Lines that include the string "Hrun" are the ones to copy from the entries below.

────────────────

(** C7 on the sample: seeding the store that has no catalog yet leaves the
    nine crew rows of the seed, each with its island. *)
Lemma seedWorldMapData_sample :
  LedgerContract Sample.working /\
  (t_islands Sample.unseeded = [] -> t_crew_members Sample.unseeded = []) /\
  exists w',
    @seedWorldMapData Sample.working (Sample.world Sample.unseeded) = (Ok tt, w') /\
    t_crew_members (db w') = map (fun member => mkCrewRow member 1) crewMembers /\
    map (fun r => (c_id (cr_cols r), c_unlock_island_id (cr_cols r))) (t_crew_members (db w')) =
    [("crew_luffy", None);
     ("crew_zoro", Some "island_shells_town");
     ("crew_nami", Some "island_orange_town");
     ("crew_usopp", Some "island_syrup_village");
     ("crew_sanji", Some "island_baratie");
     ("crew_chopper", Some "island_drum");
     ("crew_robin", Some "island_alabasta");
     ("crew_franky", Some "island_water_seven");
     ("crew_brook", Some "island_thriller_bark")].
Proof.
  assert (Hblank : t_islands (db (Sample.world Sample.unseeded)) = [] ->
                   t_crew_members (db (Sample.world Sample.unseeded)) = [])
    by (intros _; reflexivity).
  split; [apply ledger_contract|]. split; [exact Hblank|].
  destruct (seedWorldMapData_two_pass_crew Sample.working (ledger_contract _)
              (Sample.world Sample.unseeded) Hblank)
    as (w' & written & Hrun & _ & _ & _ & Hcrew).
  exists w'. split; [exact Hrun|]. split; [exact Hcrew|].
  rewrite Hcrew. vm_compute. reflexivity.
Defined.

────────────────

EXERCISE OUTPUT:
    as (w' & written & Hrun & _ & _ & _ & Hcrew).
  exists w'. split; [exact Hrun|]. split; [exact Hcrew|].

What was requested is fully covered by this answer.